I looked at her through the gloom. A little glimmer of realisation twinkled at the back of my mind. ‘Who was he, Mary?’ I asked, gently, but I was ready to duck in case she threw her mug at my head.
She sighed, but didn’t reply.
We sat in the quiet for a while. I could hear the blackbird trilling in the bare branches and the squelch and rip that was Patrick grazing, but, apart from that, everything was still and calm. Mary was drinking her tea but looking down at the table; every so often she’d look up at the square of grey that was the window, and then back down again. She looked as though she was trying to make a decision.

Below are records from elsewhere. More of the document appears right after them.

(** ** Final states of a connection *)

(** X2. No call undoes a close or a handshake: a socket that is closed
    stays closed and a socket that is established stays established over
    every sequence of calls and loop steps. *)
Theorem closed_and_established_are_final l w w' s :
  steps l w = Some w' ->
  (closed s w -> closed s w') /\ (established s w -> established s w').
Proof.
  intros H. destruct (steps_evolves _ _ _ H) as (_ & _ & _ & K & _).
  split; intros (sock & Hs & Hp); destruct (K _ _ Hs) as (sock' & Hs' & Hd & Ha);
    exists sock'; auto.
Qed.

Lemma closed_and_established_are_final_witness :
  closed 0%nat (after shutdown_close_drain) /\
  established 0%nat (after shutdown_close_drain).
Proof.
  destruct (closed_and_established_are_final
              [loop_select (-1); loop_stopTask]
              (after (establish_client ++ [call_shutdown; call_close 0%nat]))
              (after shutdown_close_drain) 0%nat) as (H1 & H2).
  - vm_compute. reflexivity.
  - split.
    + apply H1. eexists. split; vm_compute; reflexivity.
    + apply H2. eexists. split; vm_compute; reflexivity.
Defined.

(** ** Shutdown twice *)

(** X3. On a server that [listen] has started, after one [shutdown] every
    later [shutdown], whatever happened in between, changes nothing: the
    listening descriptor is not closed a second time. *)
Theorem shutdown_once w w1 l w2 :
  srv_serverIsShutdown (server w) = false ->
  TLSServer_shutdown w = Done tt w1 ->
  steps l w1 = Some w2 ->
  TLSServer_shutdown w2 = Done tt w2.
Proof.
  intros F H1 H2.
  pose proof (shutdown_stops _ _ F H1) as St.
  destruct (steps_evolves _ _ _ H2) as (_ & _ & K & _).
  destruct (K St) as (_ & R).
  unfold_M. rewrite R. reflexivity.
Qed.

Lemma shutdown_once_witness :
  TLSServer_shutdown (after (connect_client ++ [call_shutdown; loop_select 0]))
  = Done tt (after (connect_client ++ [call_shutdown; loop_select 0])).
Proof.
  apply (shutdown_once (after connect_client)
           (after (connect_client ++ [call_shutdown])) [loop_select 0]).
  - vm_compute. reflexivity.
  - vm_compute. reflexivity.
  - vm_compute. reflexivity.
Defined.

(** ** A socket without owner *)



(** ** The drain *)

Lemma stopTask_socket_released s w w' :
  stopTask_socket s w = Done tt w' -> released_closed s w'.
Proof.
  intros H. unfold released_closed. unfold_M. crunch;
    (eexists; split; [reflexivity || eassumption|]; simpl; split;
     try reflexivity; try lia).
Qed.

Lemma stopTask_socket_keeps_released x w w' :
  stopTask_socket x w = Done tt w' -> keeps_released w w'.
Proof.
  intros H. unfold keeps_released. unfold_M. crunch; solve_sockets.
Qed.

Lemma forEach_drains l :
  forall w w',
    forEach l (fun x : Z * sockid => stopTask_socket x.2) w = Done tt w' ->
    keeps_released w w' /\ forall x, x ∈ l -> released_closed x.2 w'.
Proof.
  induction l as [|y l IH]; intros w w' H; simpl in H.
  - injection H as <-. split.
    + intros s k Hk. exists k. auto.
    + intros x Hx. inversion Hx.
  - apply bind_Done in H as ([] & w1 & H1 & H2).
    pose proof (stopTask_socket_keeps_released _ _ _ H1) as K1.
    destruct (IH _ _ H2) as (K2 & D2).
    split.
    + intros s k Hk. destruct (K1 _ _ Hk) as (k1 & Hk1 & A1 & B1).
      destruct (K2 _ _ Hk1) as (k2 & Hk2 & A2 & B2). exists k2. auto.
    + intros x Hx. apply elem_of_cons in Hx as [->|Hx]; [|auto].
      destruct (stopTask_socket_released _ _ _ H1) as (k1 & Hk1 & A1 & B1).
      destruct (K2 _ _ Hk1) as (k2 & Hk2 & A2 & B2). exists k2. auto.
Qed.

Lemma map_entries_spec (m : gmap Z sockid) d s :
  (d, s) ∈ map_entries m <-> m !! d = Some s.
Proof.
  unfold map_entries. rewrite merge_sort_Permutation.
  apply elem_of_map_to_list.
Qed.

(** X5. When [stopTask] has returned, the map is empty, the loop thread
    has ended, and every socket that had an entry in the map is closed and
    has no owner. *)
Theorem stopTask_drains w w' :
  TLSServer_stopTask w = Done tt w' ->
  srv_socketMap (server w') = ∅ /\ task w' = TaskStopped /\
  forall d s, srv_socketMap (server w) !! d = Some s -> released_closed s w'.
Proof.
  intros H. unfold TLSServer_stopTask in H.
  apply bind_Done in H as (srv & w0 & H0 & H). injection H0 as <- <-.
  apply bind_Done in H as ([] & w1 & H1 & H).
  destruct (forEach_drains _ _ _ H1) as (_ & D).
  unfold_M. injection H as <-. simpl.
  split; [reflexivity|]. split; [reflexivity|].
  intros d s Hm. apply (D (d, s)). apply map_entries_spec, Hm.
Qed.
Lemma lastStatus_down w url :
  lastStatus w url = "down" ↔ statusMap w !! url = Some "down".
Proof.
  unfold lastStatus. destruct (statusMap w !! url); simpl; naive_solver.
Qed.

Lemma notifications_app u evs1 evs2 :
  notifications u (evs1 ++ evs2) =
  (notifications u evs1 + notifications u evs2)%nat.
Proof. unfold notifications. by rewrite filter_app, length_app. Qed.

(** A step with an Up outcome, for the proofs about runs. *)
Lemma checkWebsite_up url emailConfig get w :
  outcome get = Up →
  statusMap (exec (checkWebsite url emailConfig get) w) !! url = Some "up" ∧
  (∀ e, e ∈ emitted w (exec (checkWebsite url emailConfig get) w) →
     email_target e = None) ∧
  (∀ u, notifications u
          (emitted w (exec (checkWebsite url emailConfig get) w)) = 0%nat).
Proof.
  intros Hup.
  rewrite emitted_checkWebsite, exec_checkWebsite, Hup. simpl.
  pose proof (printed_no_email url get) as Hp.
  split; [by rewrite lookup_insert_eq |]. split.
  - by intros e ->%list_elem_of_singleton.
  - intros u. unfold notifications.
    rewrite filter_cons, filter_nil, Hp. by case_decide.
Qed.

(** C8: a probe step whose outcome is Up stores [up] for the target and
    calls [sendEmail] for nobody, whatever was stored before; a recovery
    from [down] is silent too. *)
Theorem up_never_notifies url emailConfig get w :
  outcome get = Up →
  let w' := exec (checkWebsite url emailConfig get) w in
  statusMap w' !! url = Some "up" ∧
  (∀ e, e ∈ emitted w w' → email_target e = None) ∧
  (∀ u, notifications u (emitted w w') = 0%nat).
Proof.
  intros Hup. simpl.
  rewrite emitted_checkWebsite, exec_checkWebsite, Hup. simpl.
  split; [by rewrite lookup_insert_eq |].
  pose proof (printed_no_email url get) as Hp.
  split.
  - intros e ->%list_elem_of_singleton. done.
  - intros u. unfold notifications.
    rewrite filter_cons, filter_nil, Hp. by case_decide.
Qed.

Lemma up_never_notifies_witness :
  lastStatus x_down "x.com" = "down" ∧
  let w' := exec (checkWebsite "x.com" sample_email (GetResponse 200 "200 OK")) x_down in
  statusMap w' !! "x.com" = Some "up" ∧
  (∀ e, e ∈ emitted x_down w' → email_target e = None) ∧
  (∀ u, notifications u (emitted x_down w') = 0%nat).
Proof.
  split; [reflexivity |].
  apply (up_never_notifies "x.com" sample_email (GetResponse 200 "200 OK") x_down).
  reflexivity.
Defined.

(** C4: a transport error is a Down outcome; a response is an Up outcome
    exactly when its status code lies in 200..299 and a Down outcome for
    every other code.  The outcome is what the step prints and what the
    map holds for the target afterwards. *)
Theorem probe_classification url emailConfig w :
  (∀ err,
     let w' := exec (checkWebsite url emailConfig (GetError err)) w in
     outcome (GetError err) = Down ∧
     statusMap w' !! url = Some "down" ∧
     PrintDownErr url err ∈ emitted w w') ∧
  (∀ code st,
     let w' := exec (checkWebsite url emailConfig (GetResponse code st)) w in
     (outcome (GetResponse code st) = Up ↔ 200 ≤ code ≤ 299) ∧
     (outcome (GetResponse code st) = Down ↔ ¬ (200 ≤ code ≤ 299)) ∧
     (statusMap w' !! url = Some "up" ↔ 200 ≤ code ≤ 299) ∧
     (statusMap w' !! url = Some "down" ↔ ¬ (200 ≤ code ≤ 299)) ∧
     (PrintUp url st ∈ emitted w w' ↔ 200 ≤ code ≤ 299) ∧
     (PrintDownStatus url st ∈ emitted w w' ↔ ¬ (200 ≤ code ≤ 299))).
Proof.
  split.
  - intros err. simpl. rewrite emitted_checkWebsite, exec_checkWebsite. simpl.
    split; [done |]. case_bool_decide as Hl; simpl.
    + rewrite lookup_insert_eq. split; [done | by left].
    + split; [| by left]. apply lastStatus_down.
      by destruct (decide (lastStatus w url = "down")).
  - intros code st. simpl. rewrite emitted_checkWebsite, exec_checkWebsite.
    simpl.
    destruct ((200 <=? code) && (code <=? 299)) eqn:Hc.
    + assert (200 ≤ code ≤ 299) as Hr by lia. simpl.
      rewrite lookup_insert_eq, !list_elem_of_singleton. naive_solver.
    + assert (¬ (200 ≤ code ≤ 299)) as Hr by lia.
      assert (statusMap
        (if bool_decide (lastStatus w url ≠ "down")
         then mkWorld (<[url := "down"]> (statusMap w))
                (out w ++ [PrintDownStatus url st; SendEmail emailConfig url])
         else mkWorld (statusMap w) (out w ++ [PrintDownStatus url st]))
        !! url = Some "down") as ->.
      { case_bool_decide as Hl; simpl; [by rewrite lookup_insert_eq |].
        apply lastStatus_down.
        by destruct (decide (lastStatus w url = "down")). }
      case_bool_decide;
        rewrite ?elem_of_cons, ?list_elem_of_singleton, ?elem_of_nil;
        naive_solver.
Qed.

Lemma probe_classification_witness :
  (outcome (GetResponse 404 "404 Not Found") = Down ↔ ¬ (200 ≤ 404 ≤ 299)) ∧
  (statusMap
     (exec (checkWebsite "x.com" sample_email (GetResponse 404 "404 Not Found"))
        init) !! "x.com" = Some "down" ↔ ¬ (200 ≤ 404 ≤ 299)).
Proof.
  pose proof (probe_classification "x.com" sample_email init) as [_ H].
  specialize (H 404 "404 Not Found"). cbv zeta in H.
  destruct H as (_ & H2 & _ & H4 & _). split; assumption.
Defined.
(* ====================================================================== *)
(*  Interval skip list (CGAL, include/CGAL/Interval_skip_list.h)           *)
(*                                                                        *)
(*  A shallow embedding of the header-only template: the node heap, the   *)
(*  marker lists, the element store of intervals and every member         *)
(*  function of Interval_skip_list, followed by the properties of the     *)
(*  index that the specification states.                                  *)
(* ====================================================================== *)

From stdpp Require Import base option list gmap fin_maps fin_sets numbers sorting.
From Stdlib Require Import ZArith Lia.

(* ---------------------------------------------------------------------- *)
(*  The Interval capability (template parameter Interval_)                *)
(* ---------------------------------------------------------------------- *)

(** The template parameter [Interval_] and its nested [Value] type are not
    part of the header; the index only uses the operations below.
    [Value_lt] is [operator<] on values, [==] / [!=] on values and on
    intervals are decidable equality, [a >= b] is [negb (Value_lt a b)].
    [Value_default] is the content of a default-initialised [Value]: the
    header node never assigns its [key] member. *)
Class IntervalType (Value Interval : Type) := {
  Value_eq_dec :: EqDecision Value;
  Interval_eq_dec :: EqDecision Interval;
  Value_lt : Value → Value → bool;
  Value_default : Value;
  inf : Interval → Value;
  sup : Interval → Value;
  contains : Interval → Value → bool;
  contains_interval : Interval → Value → Value → bool;
}.

(** const int MAX_FORWARD = 48;  -- Maximum number of forward pointers *)
Definition MAX_FORWARD : nat := 48.
(** * comission: the WordPress analyser ([comission/CMS/WordPress.py])

    A shallow embedding of the [WP] class: the per-addon stages
    ([get_addon_last_version], [check_vulns_addon], [check_addon_alteration]),
    the core vulnerability check, the orchestrating loop [addon_analysis] and
    the [wp-content] discovery, together with the library routines they rely
    on. *)

From Stdlib Require Import ZArith Ascii String List Bool Lia.
From stdpp Require Import base option list strings gmap sorting pretty.

Local Open Scope Z_scope.

(** ** Exceptions and results

    Python exceptions that occur in the module.  A computation either returns
    a value or raises. *)

Inductive exn : Type :=
  | HTTPError (status : Z)
  | ConnectionError
  | KeyError (key : string)
  | TypeError
  | AttributeError
  | UnboundLocalError
  | StopIteration
  | IndexError
  | FileNotFoundError
  | BadZipFile.

Inductive result (A : Type) : Type :=
  | Ok (a : A)
  | Raise (e : exn).
Arguments Ok {A} a.
Arguments Raise {A} e.

Definition rbind {A B} (m : result A) (k : A → result B) : result B :=
  match m with
  | Ok a => k a
  | Raise e => Raise e
  end.

Global Instance result_ret : MRet result := λ A a, Ok a.
Global Instance result_bind : MBind result := λ A B k m, rbind m k.
(** * Rainfall Prediction API: dual-store identity and reference layer

    A shallow embedding of [api/weather_api.py], [api/models.py] and
    [api/database.py]: the document-store endpoints (sequence allocator,
    referential validation, record mapping) and the relational endpoints
    (connection handling), followed by the properties of the layer.

    Conventions of the embedding
    - Python [int] is [Z]; [float] is an IEEE binary64 value, carried
      through unchanged; [str] is [string]; [dict] is a finite map from
      strings to values.
    - An endpoint is a computation over the store it talks to: it returns a
      value or raises, and in both cases leaves a store behind.
    - The document store is reachable for the whole of an operation (no
      driver-level failure is injected into it) and integers stay within the
      range BSON can hold.  The [$jsonSchema] validators installed by
      [setup_mongodb_validation] are best-effort and accept every document
      the endpoints write; they are left out.
    - The relational endpoints run against a server that can fail at any
      call that reaches it. *)

From Stdlib Require Import ZArith NArith List Bool Lia Sorted.
From Stdlib Require Import Floats.PrimFloat Floats.SpecFloat Floats.FloatOps.
From stdpp Require Import gmap strings list fin_maps.

Local Open Scope string_scope.
Local Open Scope Z_scope.
Local Open Scope list_scope.

(* ===================================================================== *)
(** * Python values                                                       *)
(* ===================================================================== *)

(** [datetime.date] *)
Record date := Date { year : Z; month : Z; day : Z }.

(** [datetime.time] *)
Record time := Time { hour : Z; minute : Z; second : Z; microsecond : Z }.

(** [datetime.datetime], naive: the code never attaches a time zone. *)
Record datetime := Datetime { dt_date : date; dt_time : time }.

(** [datetime.min.time()] *)
Definition min_time : time := Time 0 0 0 0.

(** [datetime.combine(d, t)] *)
Definition combine (d : date) (t : time) : datetime := Datetime d t.

(** The values that occur in request bodies, documents and responses. *)
Inductive value :=
| VNone
| VBool (b : bool)
| VInt (n : Z)
| VFloat (x : float)
| VStr (s : string)
| VDate (d : date)
| VDatetime (t : datetime)
| VObjectId (o : N).

Abbreviation dict := (gmap string value).

(** [None if o is None else inj(o)]: an [Optional[T]] attribute as a value. *)
Definition optional {A} (inj : A -> value) (o : option A) : value :=
  match o with
  | Some a => inj a
  | None => VNone
  end.

(** Does the float [x] denote exactly the integer [n]?  Python and the
    document store both compare an int with a float by numeric value. *)
Definition float_eq_int (x : float) (n : Z) : bool :=
  match Prim2SF x with
  | S754_zero _ => n =? 0
  | S754_finite s m e =>
      let sign := if s then -1 else 1 in
      if 0 <=? e then n =? sign * (Z.pos m * 2 ^ e)
      else (Z.pos m mod 2 ^ (- e) =? 0) && (n =? sign * (Z.pos m / 2 ^ (- e)))
  | _ => false
  end.
(** C2. When pointer-up commits the provisional rectangle, the committed
    rectangle keeps its id and colour, its width and height are the absolute
    values of the provisional ones (so they are not negative), and its x and
    y are those of the top-left corner: a negative width moves x to x + width
    and a negative height moves y to y + height, a positive one leaves the
    coordinate alone.  Drawing from (100,100) to (40,60) in drawing mode
    appends the rectangle x = 40, y = 60, width = 60, height = 40. *)
Theorem handleMouseUp_normalizes (st : Canvas) :
  (forall cur,
     currentRect st = Some cur ->
     5 < Qabs (Rect.width cur) -> 5 < Qabs (Rect.height cur) ->
     let r := finalRect cur in
     rectangles (handleMouseUp st) = rectangles st ++ [objOfRect r] /\
     Rect.id r = Rect.id cur /\ Rect.color r = Rect.color cur /\
     Rect.width r = Qabs (Rect.width cur) /\
     Rect.height r = Qabs (Rect.height cur) /\
     0 <= Rect.width r /\ 0 <= Rect.height r /\
     (Rect.width cur < 0 -> Rect.x r = Rect.x cur + Rect.width cur) /\
     (0 < Rect.width cur -> Rect.x r = Rect.x cur) /\
     (Rect.height cur < 0 -> Rect.y r = Rect.y cur + Rect.height cur) /\
     (0 < Rect.height cur -> Rect.y r = Rect.y cur) /\
     Rect.x r == Qmin (Rect.x cur) (Rect.x cur + Rect.width cur) /\
     Rect.y r == Qmin (Rect.y cur) (Rect.y cur + Rect.height cur)) /\
  (forall now rnd,
     isDrawing st = true ->
     rectangles (gesture (pt 100 100) (pt 40 60) now rnd st) =
     rectangles st ++
       [JObj [ ("id", JStr (freshId now)); ("x", JNum 40); ("y", JNum 60);
               ("width", JNum 60); ("height", JNum 40);
               ("color", JStr (randomColor rnd)) ]]).
Proof.
  split.
  - intros cur Hcur Hw Hh r.
    assert (Hbig : bigEnough cur = true) by (apply bigEnough_iff; split; assumption).
    split.
    { rewrite handleMouseUp_rectangles, Hcur, Hbig. reflexivity. }
    do 4 (split; [reflexivity|]).
    split; [apply Qabs_nonneg|]. split; [apply Qabs_nonneg|].
    assert (Hneg : forall a d : Q, d < 0 -> (if Qltb 0 d then a else a + d) = a + d).
    { intros a d Hd. destruct (Qltb 0 d) eqn:E; [|reflexivity].
      apply Qltb_lt in E. exfalso. exact (Qlt_irrefl _ (Qlt_trans _ _ _ E Hd)). }
    assert (Hpos : forall a d : Q, 0 < d -> (if Qltb 0 d then a else a + d) = a).
    { intros a d Hd. apply Qltb_lt in Hd. rewrite Hd. reflexivity. }
    split; [apply Hneg|]. split; [apply Hpos|].
    split; [apply Hneg|]. split; [apply Hpos|].
    apply finalRect_corner.
  - intros now rnd Hdraw.
    rewrite (gesture_rectangles _ _ _ _ _ Hdraw). reflexivity.
Qed.

Lemma handleMouseUp_normalizes_witness :
  rectangles (gesture (pt 100 100) (pt 40 60) 1000 (1 # 2) drawingCanvas) =
  [JObj [ ("id", JStr "rect-1000"); ("x", JNum 40); ("y", JNum 60);
          ("width", JNum 60); ("height", JNum 40);
          ("color", JStr "#7fffff") ]]
  /\ rectangles (handleMouseUp trackingCanvas) =
     [objOfRect
        (finalRect (provisional (pt 100 100) (pt 40 60) 1000 (1 # 2)))].
Proof.
  destruct (handleMouseUp_normalizes drawingCanvas) as [_ Hex].
  destruct (handleMouseUp_normalizes trackingCanvas) as [Hcur _].
  split.
  - apply (Hex 1000%Z (1 # 2)). reflexivity.
  - apply (Hcur (provisional (pt 100 100) (pt 40 60) 1000 (1 # 2)));
      reflexivity.
Defined.

(** ** Traversals in the option monad *)

Lemma mapM_nth {A B : Type} (f : A -> option B) (l : list A) (l' : list B) :
  mapM f l = Some l' ->
  List.length l' = List.length l /\
  forall i a, nth_error l i = Some a ->
              exists b, f a = Some b /\ nth_error l' i = Some b.
Proof.
  revert l'. induction l as [|a0 l IH]; intros l' H; simpl in H.
  - injection H as <-. split; [reflexivity|]. intros [|i] a Ha; discriminate.
  - destruct (f a0) as [b0|] eqn:Ef; [|discriminate]. simpl in H.
    destruct (mapM f l) as [bs|] eqn:Em; [|discriminate]. simpl in H.
    injection H as <-. destruct (IH bs eq_refl) as [Hlen Hnth].
    split; [simpl; congruence|].
    intros [|i] a Ha; simpl in Ha.
    + injection Ha as <-. exists b0. split; [assumption|reflexivity].
    + exact (Hnth i a Ha).
Qed.

Lemma mapM_total {A B : Type} (f : A -> option B) (l : list A) :
  (forall a, In a l -> exists b, f a = Some b) ->
  exists l', mapM f l = Some l'.
Proof.
  induction l as [|a0 l IH]; intros H.
  - exists []. reflexivity.
  - destruct (H a0 (or_introl eq_refl)) as [b0 Hb0].
    destruct IH as [bs Hbs]; [intros a Ha; apply H; right; exact Ha|].
    exists (b0 :: bs). simpl. rewrite Hb0. simpl. rewrite Hbs. reflexivity.
Qed.

Lemma filterM_filter {A : Type} (f : A -> option bool) (g : A -> bool)
    (l : list A) :
  (forall a, In a l -> f a = Some (g a)) ->
  filterM f l = Some (filter g l).
Proof.
  induction l as [|a0 l IH]; intros H; [reflexivity|].
  simpl. rewrite (H a0 (or_introl eq_refl)). simpl.
  rewrite IH by (intros a Ha; apply H; right; exact Ha). simpl.
  destruct (g a0); reflexivity.
Qed.

Lemma filterM_incl {A : Type} (f : A -> option bool) (l l' : list A) :
  filterM f l = Some l' ->
  forall a, In a l' -> In a l /\ f a = Some true.
Proof.
  revert l'. induction l as [|a0 l IH]; intros l' H a Ha; simpl in H.
  - injection H as <-. destruct Ha.
  - destruct (f a0) as [keep|] eqn:Ef; [|discriminate]. simpl in H.
    destruct (filterM f l) as [kept|] eqn:Em; [|discriminate]. simpl in H.
    injection H as <-.
    destruct keep.
    + destruct Ha as [<-|Ha].
      * split; [left; reflexivity|assumption].
      * destruct (IH kept eq_refl a Ha) as [Hin Hf]. split; [right|]; assumption.
    + destruct (IH kept eq_refl a Ha) as [Hin Hf]. split; [right|]; assumption.
Qed.

(** ** Properties of objects *)

Lemma lookup_setProp_same (k : string) (v : value) props :
  lookup k (setProp k v props) = Def v.
Proof.
  induction props as [|[k' v'] rest IH]; simpl.
  - rewrite String.eqb_refl. reflexivity.
  - destruct (k' =? k)%string eqn:E; simpl.
    + rewrite String.eqb_refl. reflexivity.
    + rewrite E. exact IH.
Qed.

Lemma lookup_setProp_other (k k' : string) (v : value) props :
  k <> k' -> lookup k' (setProp k v props) = lookup k' props.
Proof.
  intros Hne. induction props as [|[k0 v0] rest IH]; simpl.
  - destruct (k =? k')%string eqn:E; [|reflexivity].
    apply String.eqb_eq in E. contradiction.
  - destruct (k0 =? k)%string eqn:E; simpl.
    + apply String.eqb_eq in E. subst k0.
      destruct (k =? k')%string eqn:E'; [|reflexivity].
      apply String.eqb_eq in E'. contradiction.
    + destruct (k0 =? k')%string; [reflexivity|exact IH].
Qed.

Eventually she stood up. Without saying anything she went to the back of the van and rummaged around the bed area, then came back carrying something wrapped in a shawl. I really hoped it wasn’t going to be a crystal ball.
With no flourish, in fact with a matter-of-fact air that was slightly belied by her hand shaking, she put the bundle down on the table. ‘You’re not as green as you’re grass looking, are you?’ she asked.
I presumed it was rhetorical and didn’t reply.
Mary unwrapped the bundle. It was a framed photograph. Two women on what looked like a seaside promenade, windswept and arms linked. The older lady wore a fitted dress and a hat pinned onto swept back hair, the younger wore a smart blouse and skirt, her hair was long and blowing in the wind and she was laughing.
‘Taken by one of those beach photographers that used to set up studios in seaside towns,’ I observed, picking up the picture and tilting it to get some light on.
‘Yes, this isn’t a social history lesson, thank you,’ Mary snapped. ‘It was 1960. That girl is me.’
I looked again. Yes, I could see a foreshadowing of the Mary I knew in the face of that laughing girl, a curve of the chin and the mouth. In black and white I couldn’t see the penetrating blue of her eyes, but beneath the laughter there was a hint of that direct gaze.
‘And the other lady—’ She stopped and took another mouthful of tea. ‘That was my Rose.’
Rose was pretty in a stern, almost 1940s groomed way, and, although she was smiling too, there was an awkwardness about her. ‘She doesn’t look too happy about being photographed,’ I observed.
‘Yes. She was worried her husband might see us,’ Mary said, almost as though she was daring me to pick up on this. ‘He was my lecturer at university. She was the only person I ever found worth loving. And – well, clearly someone else had got there first.’
‘Oh, Mary.’ Suddenly so much of her prickliness made sense.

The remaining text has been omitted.